• **YOUR ASSIGNMENT**: Where a line below holds the string "CoreLocalCache", that line goes into the answer.
* * *
(* ===== verification/VirtualDiskRemoteLaws.v ===== *)
(** * Every block of a remote disk is in one place

    The invariant of the machine of [VirtualDiskRemote.v]: every block the
    controller has given out is in one place - a cache, a write that has not
    mapped it yet, or the mapping of one sector - and blocks that were mapped
    once and replaced never come back, whatever other requests, garbage
    collection, lost messages and rejections happen meanwhile. *)

From S2P Require Import Prelude Float64 BaseTypes Counter CoreLocalCache Configuration Messages StorageServer Congestion DataPlane DataPlaneLaws DataPlaneScheduler BlockResolver VirtualDiskRemote.

Local Open Scope Z_scope.

Abbreviation block := ServerBlockInfo.t.

(** What the controller promises a disk that asks for blocks of servers it has
    been told about ([registered]): a state it reaches ([good]) gives out blocks
    it has not given out yet ([fresh]), once, for the server asked for, with
    addresses in range, as long as it stays [within] its capacity. *)
Class ControllerLaws (C : Type) `{!ControllerRPC C} := {
  good : C -> Prop;
  within : C -> Prop;
  registered : C -> ServerID -> Prop;
  fresh : C -> block -> Prop;
  registered_valid c id : registered c id -> id <> kInvalidServerID;
  allocate_within vol id c reply c' : allocate_rpc vol id c = (reply, c') -> within c' -> within c;
  allocate_registered vol id c reply c' id' : allocate_rpc vol id c = (reply, c') -> registered c id' -> registered c' id';
  allocate_fresh vol id c reply c' :
    allocate_rpc vol id c = (reply, c') -> good c -> registered c id -> within c' ->
    let blks := default [] reply in
    good c' /\ NoDup blks /\
    (forall b, b ∈ blks -> fresh c b /\ ServerBlockInfo.server_id b = id /\ valid_lba (ServerBlockInfo.block_addr b)) /\
    (forall b, fresh c' b -> fresh c b /\ b ∉ blks);
}.

Import VirtualDiskRemote.

Section Laws.
Context {P : Type} `{!BaseReadScheduler P} `{!BaseWriteScheduler P}.
Context {C : Type} `{!ControllerRPC C, !ControllerLaws C} (fuel : nat).
Context {B : Type} `{!DiskServerOps B, !DiskServerLaws B}.
Abbreviation disk_t := (VirtualDiskRemote.t (P := P)).
Abbreviation sys := (VirtualDiskRemote.sys (P := P) (C := C) (B := B)).
Abbreviation exec := (VirtualDiskRemote.exec (P := P) (C := C) (B := B) fuel).

(** ** Where blocks are *)

Definition cache_blocks (slot : option cache) : list block :=
  match slot with Some c => CoreLocalCache.held c | None => [] end.
Definition cached (d : disk_t) : list block := concat (map cache_blocks (blk_caches_ d)).

(** Taken by a request that has not mapped them yet. *)
Definition pending_frame (f : frame) : list block :=
  match f with FDiscard blks | FMap blks => map fst blks | _ => [] end.
Definition pending_task (tk : task) : list block :=
  match tk with
  | TWrite w => concat (map pending_frame (frames w))
  | TAlloc a => match a_pc a with ADiscard blks | AMap blks => map fst blks | _ => [] end
  | TRead _ => []
  end.
Definition pending (l : list task) : list block := concat (map pending_task l).

Definition owned (s : sys) : list block := cached (disk s) ++ pending (tasks s) ++ BlockResolver.mapped (blk_res_ (disk s)).

(** Those a thread is still going to write. *)
Definition unsent_thread (th : thread) : option block := match th with TSend b => Some b | _ => None end.
Definition unsent_frame (f : frame) : list block :=
  match f with FJoin _ ths => omap unsent_thread ths | _ => [] end.
Definition unsent (tk : task) : list block :=
  match tk with TWrite w => concat (map unsent_frame (frames w)) | _ => [] end.

(** Those the garbage collector is still going to discard. *)
Definition queued (e : ServerID * list ServerBlockAddr) : list block := map (ServerBlockInfo.mk (fst e)) (snd e).
Definition trash (s : sys) : list block :=
  map fst (concat (BlockResolver.discard_list_ (blk_res_ (disk s)))) ++ concat (map queued (gc_queue s)).

(** The sector a request writes next, and whether it is about to map it. *)
Definition sector (tk : task) : Z :=
  match tk with
  | TRead r => IODesc.start_sector (r_iod r)
  | TWrite w => IODesc.start_sector (w_iod w)
  | TAlloc a => a_sector a
  end.
Definition mapping (tk : task) : Prop :=
  match tk with
  | TRead _ => False
  | TWrite w => exists blks, FMap blks ∈ frames w
  | TAlloc a => exists blks, a_pc a = AMap blks
  end.

Definition alloc_last (a : alloc_task) : Z := u64 (IODesc.start_sector (a_iod a) + IODesc.num_sectors (a_iod a)).

Definition task_wf (n : Z) (tk : task) : Prop :=
  0 <= sector tk /\ (mapping tk -> sector tk < n) /\
  match tk with
  | TAlloc a => match a_pc a with ADiscard _ | AMap _ => a_sector a < alloc_last a | _ => True end
  | _ => True
  end.

Abbreviation mapped_at s v := (BlockResolver.mapped_at (blk_res_ (disk s)) v).
Abbreviation sectors s := (BlockResolver.nsectors_ (blk_res_ (disk s))).

(** Only servers the controller knows have a cache. *)
Definition slots (c : C) (d : disk_t) : Prop := forall id x, at_ (blk_caches_ d) id = Ok (Some x) -> registered c id.

Record inv (s : sys) : Prop := {
  inv_nodup : NoDup (owned s);
  inv_fresh b : fresh (ctrl s) b -> b ∉ owned s /\ b ∉ trash s /\ Forall (fun tk => b ∉ unsent tk) (tasks s);
  inv_ids : Forall (fun b => ServerBlockInfo.server_id b <> kInvalidServerID) (owned s);
  inv_usable b : b ∈ owned s \/ b ∈ trash s \/ Exists (fun tk => b ∈ unsent tk) (tasks s) -> valid_lba (ServerBlockInfo.block_addr b);
  inv_unsent tk b : tk ∈ tasks s -> b ∈ unsent tk -> b ∈ owned s -> b ∈ mapped_at s (sector tk);
  inv_trash b : b ∈ trash s -> b ∈ owned s ->
    exists tk, tk ∈ tasks s /\ mapping tk /\ b ∈ mapped_at s (sector tk);
  inv_tasks : Forall (task_wf (sectors s)) (tasks s);
  inv_map : sectors s = Z.of_nat (length (BlockResolver.blk_map_ (blk_res_ (disk s))));
  inv_slots : slots (ctrl s) (disk s);
  inv_good : good (ctrl s);
}.

(** ** Taking blocks *)

(** The blocks [l] the controller has given out between two of its states. *)
Definition granted (c : C) (l : list block) (c' : C) : Prop :=
  good c' /\ NoDup l /\ (forall b, b ∈ l -> fresh c b /\ ServerBlockInfo.server_id b <> kInvalidServerID /\ valid_lba (ServerBlockInfo.block_addr b)) /\
  (forall b, fresh c' b -> fresh c b /\ b ∉ l).
Definition grants (c : C) (l : list block) (c' : C) : Prop :=
  (within c' -> within c) /\ (forall id, registered c id -> registered c' id) /\ (good c -> within c' -> granted c l c').

Lemma grants_nil c : grants c [] c.
Proof. split_and!; [done..|]. intros. split_and!; [done|constructor|set_solver|set_solver]. Qed.

Lemma grants_app c l c1 l' c2 : grants c l c1 -> grants c1 l' c2 -> grants c (l ++ l') c2.
Proof.
  intros (Hw & Hr & Hg) (Hw' & Hr' & Hg'). split_and!; [auto..|]. intros Hc Hw2.
  destruct (Hg Hc (Hw' Hw2)) as (Hc1 & Hn & Hb & Hf). destruct (Hg' Hc1 Hw2) as (Hc2 & Hn' & Hb' & Hf'). split_and!.
  - done.
  - apply NoDup_app. split_and!; [done| |done]. intros b Hin Hin'. apply Hb' in Hin' as (Hfr & _). by apply Hf in Hfr as [_ ?].
  - intros b [Hin|Hin]%elem_of_app; [by apply Hb|apply Hb' in Hin as (Hfr & ? & ?); apply Hf in Hfr as [? _]; done].
  - intros b Hfr. apply Hf' in Hfr as [Hfr ?]. apply Hf in Hfr as [? ?]. rewrite elem_of_app. naive_solver.
Qed.

Lemma news_grants vol id c l c' :
  registered c id -> CoreLocalCache.news (AllocateBlocks vol id) c l c' -> grants c l c'.
Proof.
  intros Hreg. induction 1 as [c|c l c1 l' c2 Hnew _ IH]; [apply grants_nil|].
  unfold AllocateBlocks in Hnew. destruct (allocate_rpc vol id c) as [reply c0] eqn:E. simplify_outcome.
  replace (match _ with MakeError _ => [] | Value blks => blks end) with (default [] reply) by by destruct reply.
  eapply grants_app; [|apply IH; by eapply allocate_registered]. split_and!; [by eapply allocate_within|intros id'; by eapply allocate_registered|].
  intros Hc Hw. destruct (allocate_fresh _ _ _ _ _ E Hc Hreg Hw) as (? & Hn & Hb & Hf). split_and!; [done..| |done].
  intros b Hin. destruct (Hb b Hin) as (? & -> & ?). split_and!; [done|by eapply registered_valid|done].
Qed.

(** What a disk keeps while it takes blocks. *)
Definition same_disk (d d' : disk_t) : Prop :=
  blk_res_ d' = blk_res_ d /\ servers_ d' = servers_ d /\ affinity_ d' = affinity_ d /\ vol_id_ d' = vol_id_ d.

Definition gives (d : disk_t) (c : C) (blks : list block) (d' : disk_t) (c' : C) : Prop :=
  exists l, grants c l c' /\ cached d ++ l ≡ₚ blks ++ cached d' /\ same_disk d d' /\
    slots c' d'.

Lemma get_block_gives cpus id d c b d' c' :
  slots c d ->
  get_block fuel cpus id d c = Ok (b, d', c') -> gives d c [b] d' c'.
Proof.
  intros H0 H. unfold get_block in H. simplify_outcome. destruct_pairs. simplify_outcome. apply deref_Ok in Hrun0. subst.
  assert (registered c id) as Hid by (by eapply H0).
  match goal with H : CoreLocalCache.get _ _ _ _ _ = _ |- _ => apply CoreLocalCache.get_spec in H as (l & Hn & Hp & _) end.
  assert (grants c l c') as Hg by (by eapply news_grants). exists l. split; [done|]. split_and!; [|done..|].
  - match goal with H : at_put _ _ _ = _ |- _ => rename H into Hput end.
    apply at_Ok in Hrun as [_ Hl]. apply at_put_Ok in Hput as [_ ->]. unfold cached. cbn [blk_caches_].
    match goal with Hp : CoreLocalCache.held ?old ++ l ≡ₚ b :: CoreLocalCache.held ?new |- _ =>
      pose proof (concat_insert_perm cache_blocks _ _ _ (Some new) Hl) as Hc; simpl in Hc;
      apply (Permutation_app_inv_r (CoreLocalCache.held old)); rewrite <- !app_assoc, (Permutation_app_comm l), Hp, Hc end.
    solve_Permutation.
  - intros id' x Hx. simpl in Hx. match goal with H : at_put _ _ _ = _ |- _ => rename H into Hput end. apply Hg.
    destruct (decide (id' = id)) as [->|Hne]; [done|]. rewrite (at_put_ne _ _ _ _ _ Hput) in Hx by done. by eapply H0.
Qed.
* * *
• **ANSWER BELOW**:
From S2P Require Import Prelude Float64 BaseTypes Counter CoreLocalCache Configuration Messages StorageServer Congestion DataPlane DataPlaneLaws DataPlaneScheduler BlockResolver VirtualDiskRemote.
  match slot with Some c => CoreLocalCache.held c | None => [] end.
  registered c id -> CoreLocalCache.news (AllocateBlocks vol id) c l c' -> grants c l c'.
  match goal with H : CoreLocalCache.get _ _ _ _ _ = _ |- _ => apply CoreLocalCache.get_spec in H as (l & Hn & Hp & _) end.
    match goal with Hp : CoreLocalCache.held ?old ++ l ≡ₚ b :: CoreLocalCache.held ?new |- _ =>
      apply (Permutation_app_inv_r (CoreLocalCache.held old)); rewrite <- !app_assoc, (Permutation_app_comm l), Hp, Hc end.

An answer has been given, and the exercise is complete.